Добавить в цитаты Настройки чтения

Страница 44 из 115

Но, во-первых, состояние командира ухудшалось, во-вторых, никто не знал, с кем они сражались. В тревожные бессонные ночи не одному только Клаусу Бауману приходила пугающая мысль, что сами горы ополчились против них… Выслать двоих солдат на тропинку, когда первая же пуля сбросила в пропасть лошадь, было по мнению капрала ошибкой. Теперь они знали твердо, что тропинка закрыта намертво, днем отсюда даже в шапке-невидимке не выбраться. Оставалось попробовать ночной прорыв, в туман или в ливень, с неизбежными жертвами, но с надеждой на спасение. Вот уже пятый день никто из немцев не знал, сколько у них врагов.

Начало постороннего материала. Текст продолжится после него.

(** * Session-activity inference engine of claude-code-ui

    A shallow embedding of the daemon's status derivation
    (packages/daemon/src/status-machine.ts, status.ts) and of the
    orchestration around it (watcher.ts), with the properties the
    specification states about them; then of what surrounds them - the
    debounce timers of the watcher, the CI status and polling of github.ts,
    the pending tool of server.ts, the columns of RepoSection.tsx, the
    filters of cli.ts and the signal files of the hooks - with properties
    read off the code. *)

From Stdlib Require Import ZArith String Ascii List Bool Lia.
From Stdlib Require Import Strings.Byte.
From stdpp Require Import base option strings gmap fin_maps.
Import ListNotations.
Local Open Scope string_scope.
Local Open Scope list_scope.
Local Open Scope Z_scope.

(** ** Log records *)

Module Log.

(** Modelled from the spec: types.ts is not among the sources; these are the
    record shapes of section 3 (LogRecord), restricted to the fields that
    status-machine.ts and watcher.ts read: [type], [timestamp],
    [message.content], [subtype], and per block [type], [id], [name],
    [tool_use_id]. *)
Inductive ContentBlock : Type :=
| TextBlock (text : string)
| ToolUseBlock (id : string) (name : string)
| ToolResultBlock (tool_use_id : string)
| OtherBlock.

Inductive UserContent : Type :=
| ContentString (text : string)
| ContentBlocks (blocks : list ContentBlock).

Inductive LogEntry : Type :=
| UserEntry (timestamp : string) (content : UserContent)
| AssistantEntry (timestamp : string) (content : list ContentBlock)
| SystemEntry (timestamp : string) (subtype : string)
| OtherEntry.
(** * Valerixy: the reservation protocol of the order and inventory services

    A shallow embedding of the TypeScript sources of the two services and of
    the store of the dashboard:

    - [Inventory]: inventory-service/src/domain/stockRepository.ts
      (getProduct, reserveStock, releaseStock, findReservationByOrderId),
      consumers/verifyOrderConsumer.ts (handleVerifyOrderMessage) and
      handlers/inventoryHandler.ts (the ReserveStock and ReleaseStock gRPC
      handlers);
    - [Orders]: order-service domain/orderRepository.ts, clients/inventoryClient.ts,
      messaging/orderPublisher.ts, the /orders routes and the inventory-events
      consumer;
    - [System]: the two services joined by their calls, queue and topic;
    - [Dashboard]: dashboard/src/websocket.ts (broadcastMetric).

    Modelling conventions.
    - A PostgreSQL table is the list of its rows in insertion order; the
      products table, which is only ever read and written through its primary
      key, is a finite map from product id to row.
    - A transaction that ends in ROLLBACK leaves the database as it was, and a
      JavaScript exception is the [Thrown] outcome.
    - uuidv4() is an explicit argument [uuid] of the function that calls it; a
      primary-key or UNIQUE clash on INSERT is the database error it is in
      PostgreSQL.
    - Numbers are integers in [Z] and strings are unbounded: the tables of the
      model have no column widths. Where a statement depends on values being
      stored, it assumes that they fit their columns ([int4], [varchar],
      [storable]). Timestamps, event ids, console output and telemetry are
      not modelled.
    - Publishing is recorded as the list of messages the handler passes to the
      messaging module, in call order. The senders of the order service
      rethrow the error of a failed send; its routes are given twice, on a
      bus where every send returns ([postOrders], [cancelOrder]) and on a
      [Bus] that tells which sends return ([postOrdersVia], [cancelOrderVia]).
    - A handler runs from its start to its end, with one exception: POST
      /orders is also given in the two parts its awaited ReserveStock call
      divides it into ([beginOrder], [finishOrder]), so that other handlers
      can run while the call is on its way. *)

From Stdlib Require Import ZArith String List Bool Lia DecimalString.
From stdpp Require Import base option gmap strings list.

Local Open Scope string_scope.
Local Open Scope list_scope.
Local Open Scope Z_scope.

(** ** Outcomes of a call *)

Inductive Outcome (A : Type) : Type :=
| Returned (a : A)
| Thrown (message : string).
Arguments Returned {A} a.
Arguments Thrown {A} message.

(** JavaScript truthiness of an optional string: [undefined] and the empty
    string are falsy. *)
Definition truthy (s : option string) : bool :=
  match s with
  | Some v => negb (String.eqb v "")
  | None => false
  end.

(** Template-literal rendering of an integer. *)
Definition show (z : Z) : string := NilZero.string_of_int (Z.to_int z).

Стреляли столько раз, сколько было нужно. Сперва убили лошадь, потом убрали с тропинки двух высланных вперед наблюдателей, и для этого понадобилось всего два выстрела. Упал обер-лейтенант, и ружье громыхнуло только раз.

Дела обер-лейтенанта из рук вон плохи. Он мог протянуть только несколько дней. При обдумывании планов прорыва его не следовало брать в расчет. Тот, у кого сильные ноги и хорошее зрение, имел шанс вырваться из этого каменного мешка. Вырваться, а что дальше — неизвестно. Но хотя бы уйти от этого обреченного, беспомощного ожидания. Если днем вход в пещеру охранял один часовой, то ночью их выставлялось двое. Они свободно прохаживались по площадке перед пещерой, поскольку оттуда, откуда стреляли в командира, разглядеть их ночью было совершенно невозможно. Враг мог взобраться по тропинке, но для того-то и выставлялись часовые, чтобы следить за тропинкой.

С тех пор, как обер-лейтенанта ранили, фельдшер не ходил в караул. Не ходил и Бауман, вместе с Штуте приставленный к пленницам. Со временем для всех стало очевидно, что незачем двум вооруженным до зубов десантникам охранять тихих, примирившихся с судьбой пленниц.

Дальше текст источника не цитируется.